Nor was it in the fatal and disastrous event of pestilence alone that the citizens of Dublin availed themselves of this healthy and invigorating retreat. In the happy and merry days of the good old times, the rocks and dells of Dalkey commons were on festivals, and even ordinary week-days crowded with numerous pic-nics and sod parties. he fashionable world of Dublin assembled there, and had their rural fetes (al fresco) on a magnificent scale. The last, and perhaps the grandest of these great open air fetes, was given by the Alexanders and the Armitts, and by the late highly esteemed and popular Commander of the Forces in Ireland, Sir Edward Blakeney, then Lieutenant- Colonel of the 18th Royal Irish Fusiliers (at that time quartered in Dublin).
On the morning of as beautiful a day in June as ever beamed, the inhabitants of the leading thoroughfares of the city, and those along the road sides from Dublin to Dunleary, were suprised at the unusual crowds, continual and constant stream of open carriages of all kinds, conveying the youth and beauty of the aristocracy of the City to the chosen scene, and when the fine band of the fusiliers, in their magnificent full-dress uniforms of blue and gold, were seen to pass along the same route, innumerable bodies of the middle classes of the city and eastern suburbs were hastily formed, and followed in their wake.

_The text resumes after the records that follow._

(** X25. [sanitizeMessage] throws on a message that has no sender: on
    [undefined] and [null], on a value that is not an object, and on an
    object whose [sender] is missing or [null]. *)
Theorem sanitizeMessage_needs_a_sender message :
  JS.nullish (JS.get "sender" message) = true →
  ∃ error, sanitizeMessage message = Throw error.
Proof.
  intros Hs. destruct message; cbn [sanitizeMessage]; eauto.
  cbn [JS.get] in Hs. rewrite Hs. eauto.
Qed.

Lemma sanitizeMessage_needs_a_sender_witness :
  ∃ error, sanitizeMessage (VObj [("content", VStr "hi")]) = Throw error.
Proof.
  apply (sanitizeMessage_needs_a_sender (VObj [("content", VStr "hi")])).
  reflexivity.
Defined.

(** ** The listeners of index.js *)

(** X26. The [try] block of [join_room] and [send_message] does not
    protect the event: when the payload is [undefined] or [null] the
    handler answers with an [error] packet and leaves the state alone,
    and then the listener that [index.js] adds to the same event throws
    a [TypeError] on [data.roomId]. *)
Theorem loggers_throw_after_the_reply e st socket data :
  JS.nullish data = true →
  (∃ p, on_join_room e st socket data
        = ((st, [mkDelivery socket "error" p]),
           Throw (read_error "roomId" data)))
  ∧ (∃ p, on_send_message e st socket data
          = ((st, [mkDelivery socket "error" p]),
             Throw (read_error "roomId" data))).
Proof.
  intros Hd.
  unfold on_join_room, on_send_message, log_join_room, log_send_message,
    join_room, send_message, destructure.
  rewrite Hd. split; eexists; reflexivity.
Qed.

Lemma loggers_throw_after_the_reply_witness :
  (∃ p, on_join_room Demo.env Demo.two_rooms "A" VUndefined
        = ((Demo.two_rooms, [mkDelivery "A" "error" p]),
           Throw (read_error "roomId" VUndefined)))
  ∧ (∃ p, on_send_message Demo.env Demo.two_rooms "A" VUndefined
          = ((Demo.two_rooms, [mkDelivery "A" "error" p]),
             Throw (read_error "roomId" VUndefined))).
Proof.
  apply (loggers_throw_after_the_reply Demo.env Demo.two_rooms "A" VUndefined).
  reflexivity.
Defined.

At noon, not only the majority of the original and principal party were assembled in a beautiful and extensive green amphitheatre, surrounded by rockey and lofty cliffs, but these rocky eminences themsleves were covered by a crowd of smaller parties, tributary stars around the more splendid galaxy that occupied the centre of the brilliant scene.
Two splendid marquees had been erected, one for the accommodation of the ladies and the other for the dinner party, beautiful pleasure yachts , which conveyed a portion of the invited guests to the scene, lay at anchor in Dalkey Sound and with their white sails and coloured steamers, contributed their share of life and beauty to the attractive scene.

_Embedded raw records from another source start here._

(** X4: when the loop runs to its end, [program_opts] holds
    [clipboard_enabled = False] exactly when some -n/--no-clipboard was
    given (the key is absent otherwise), and [directory] is the value of
    the last -p/--password-store option (absent when there is none). *)
Theorem program_opts_from_options
        (options : list (string * string)) (st : Settings) :
  result (process_options options initial_settings) = Return (Next st) ->
  clipboard_enabled (program_opts st)
  = (if existsb (fun ov => option_in (fst ov) ["-n"; "--no-clipboard"]%string)
                options
     then Some false else None)
  /\ (forall before o v after,
         options = before ++ (o, v) :: after ->
         In o ["-p"; "--password-store"]%string ->
         Forall (fun ov => ~ In (fst ov) ["-p"; "--password-store"]%string)
                after ->
         directory (program_opts st) = Some v)
  /\ (Forall (fun ov => ~ In (fst ov) ["-p"; "--password-store"]%string)
             options ->
      directory (program_opts st) = None).
Proof.
  intros Hloop. split; [| split].
  - exact (@clipboard_after_loop options initial_settings st Hloop).
  - intros before o v after -> Ho Hafter.
    apply process_options_app_inv in Hloop.
    destruct Hloop as [st1 [_ Hrest]].
    rewrite process_options_step in Hrest.
    rewrite (@option_kind_of_spelling KStore o Ho) in Hrest.
    apply (@directory_kept after _ st Hafter) in Hrest. exact Hrest.
  - intros Hall. exact (@directory_kept options initial_settings st Hall Hloop).
Qed.

Lemma program_opts_from_options_witness :
  let options := [("-p", "/old"); ("-n", EmptyString);
                  ("--password-store", "/new"); ("-e", EmptyString)]%string in
  let st := mkSettings EditMatchingEntry (mkOpts (Some false) (Some "/new"%string)) in
  result (process_options options initial_settings) = Return (Next st)
  /\ directory (program_opts st) = Some "/new"%string.
Proof.
  intros options st.
  assert (Hloop : result (process_options options initial_settings)
                  = Return (Next st)) by reflexivity.
  split; [exact Hloop |].
  refine (proj1 (proj2 (@program_opts_from_options options st Hloop))
                [("-p", "/old"); ("-n", EmptyString)]%string
                "--password-store"%string "/new"%string
                [("-e", EmptyString)]%string eq_refl _ _).
  - simpl. tauto.
  - repeat constructor. simpl. intros H.
    repeat (destruct H as [H | H]; [discriminate H |]). exact H.
Defined.

Lemma verbosity_events_kind (o : string) :
  verbosity_events o
  = match option_kind o with
    | KVerbose => [IncreaseVerbosity]
    | KQuiet => [DecreaseVerbosity]
    | _ => []
    end.
Proof.
  unfold verbosity_events.
  change ["-v"; "--verbose"]%string with (spellings KVerbose).
  change ["-q"; "--quiet"]%string with (spellings KQuiet).
  destruct (option_kind o) eqn:K;
    try (rewrite (@option_in_spellings_false KVerbose o)
          by (try discriminate; rewrite K; discriminate));
    try (rewrite (@option_in_spellings_false KQuiet o)
          by (try discriminate; rewrite K; discriminate));
    try reflexivity.
  - rewrite (proj2 (@option_in_spellings KVerbose o ltac:(discriminate)) K).
    reflexivity.
  - rewrite (proj2 (@option_in_spellings KQuiet o ltac:(discriminate)) K).
    reflexivity.
Qed.

(** X5: when the loop runs to its end, the verbosity was raised once for
    every -v/--verbose and lowered once for every -q/--quiet, in the
    order of the command line, and the loop did nothing else to the
    outside world. *)
Theorem verbosity_follows_options
        (options : list (string * string)) (st st' : Settings) :
  result (process_options options st) = Return (Next st') ->
  trace (process_options options st)
  = flat_map (fun ov => verbosity_events (fst ov)) options.
Proof.
  revert st. induction options as [| [o v] rest IH]; intros st.
  - reflexivity.
  - rewrite process_options_step. cbn [flat_map fst].
    rewrite verbosity_events_kind.
    destruct (option_kind o); try (intros H; apply IH in H; exact H).
    + rewrite bind_emit. intros H. apply IH in H. simpl. f_equal. exact H.
    + rewrite bind_emit. intros H. apply IH in H. simpl. f_equal. exact H.
    + discriminate.
    + discriminate.
Qed.

Lemma verbosity_follows_options_witness :
  trace (process_options
           [("-v", EmptyString); ("-l", EmptyString); ("--quiet", EmptyString);
            ("-v", EmptyString)]%string initial_settings)
  = [IncreaseVerbosity; DecreaseVerbosity; IncreaseVerbosity].
Proof.
  exact (@verbosity_follows_options
           [("-v", EmptyString); ("-l", EmptyString); ("--quiet", EmptyString);
            ("-v", EmptyString)]%string initial_settings
           (mkSettings ListMatchingEntries (mkOpts None None)) eq_refl).
Defined.

(** ** The edit and the reveal action *)

(** X6: the edit action prints nothing and copies nothing; the one
    command it has executed is [pass edit NAME], and only for the name
    the selection returned: when the selection raises, nothing is
    executed. *)
Theorem edit_runs_pass_edit
        (program : PasswordStore) (arguments : list string) :
  let edited := edit_matching_entry program arguments in
  Forall (fun ev => prints_or_copies ev = false) (trace edited)
  /\ (forall command,
         In (Execute command) (trace edited) ->
         exists name,
           select_entry program arguments = Return name
           /\ command = ["pass"; "edit"; name]%string
           /\ edited = ([SelectEntry arguments; Execute command],
                        context_execute program command)).
Proof.
  intros edited. unfold edited, edit_matching_entry.
  destruct (select_entry program arguments) as [name | e].
  - rewrite bind_call_return. unfold call. simpl. split.
    + repeat constructor.
    + intros command [H | [H | []]]; [discriminate H |].
      injection H as <-. exists name. repeat split.
  - rewrite bind_call_raise. simpl. split.
    + repeat constructor.
    + intros command [H | []]. discriminate H.
Qed.

Lemma edit_runs_pass_edit_witness :
  let program := engine_store ["Personal/Zabbix"; "Personal/Email"]%string
                              2 (scripted []) in
  exists name,
    select_entry program ["zabbix"%string] = Return name
    /\ ["pass"; "edit"; "Personal/Zabbix"]%string = ["pass"; "edit"; name]%string
    /\ edit_matching_entry program ["zabbix"%string]
       = ([SelectEntry ["zabbix"%string];
           Execute ["pass"; "edit"; "Personal/Zabbix"]%string],
          context_execute program ["pass"; "edit"; "Personal/Zabbix"]%string).
Proof.
  intros program.
  refine (proj2 (edit_runs_pass_edit program ["zabbix"%string])
                ["pass"; "edit"; "Personal/Zabbix"]%string _).
  simpl. tauto.
Defined.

Imagine what a fair and bright spectacle was presented, when the groups of quadrille dancers, the beauty and gallantry of the city and its vicinity, commenced their graceful movements on the green award, to the exquisite music of one of the finest of military bands. What a delight to the happy multitude of spectators who beheld and admired the grace and tempered gaiety of high life.
The pencil of that accomplished painter, Watteau, in his finest pictures of the fetes champetre of the French, never portrayed a scene so exquisitely beautiful and romantic.
Ere the sum had gone down on this charming tableau many of the company (including some first class amateur vocalists and performers) went abroad the gaily- dressed yachts lying at anchor in Dalkey Sound. The gentlemen sang with grand effect Anacreontic Moore’s fine song. And afterwards the entire company (ladies and gentlemen), sang the pure, the beautiful, and the un-equalled Hark the vesper hymn is stealing, by Moore, his songs and sacred melodies then being fashionable in every class of society. Alas! superseded, in these days of modern refinement, by comic, serio- comic songs, and puerile love ditties!.
Oh! That such scenes of rational and healthful pleasure, of innocent enjoyment, in which the higher, the middle, and the poorer classes mingled together, gaily and merrily, are no more, they belong to the memory of the past.
The mild temperature of the climate of Dalkey is shown by the arbutus, which loves a soft marine exposure, thriving here with astonishing luxuriance. In the garden of Mr J.J. Wilson Eastmount, Dalkey, are growing as fine arbutus trees as any in Killarney. Every gentlemen in Dalkey should encourage its growth, which would form a relief to its numerous granite walls.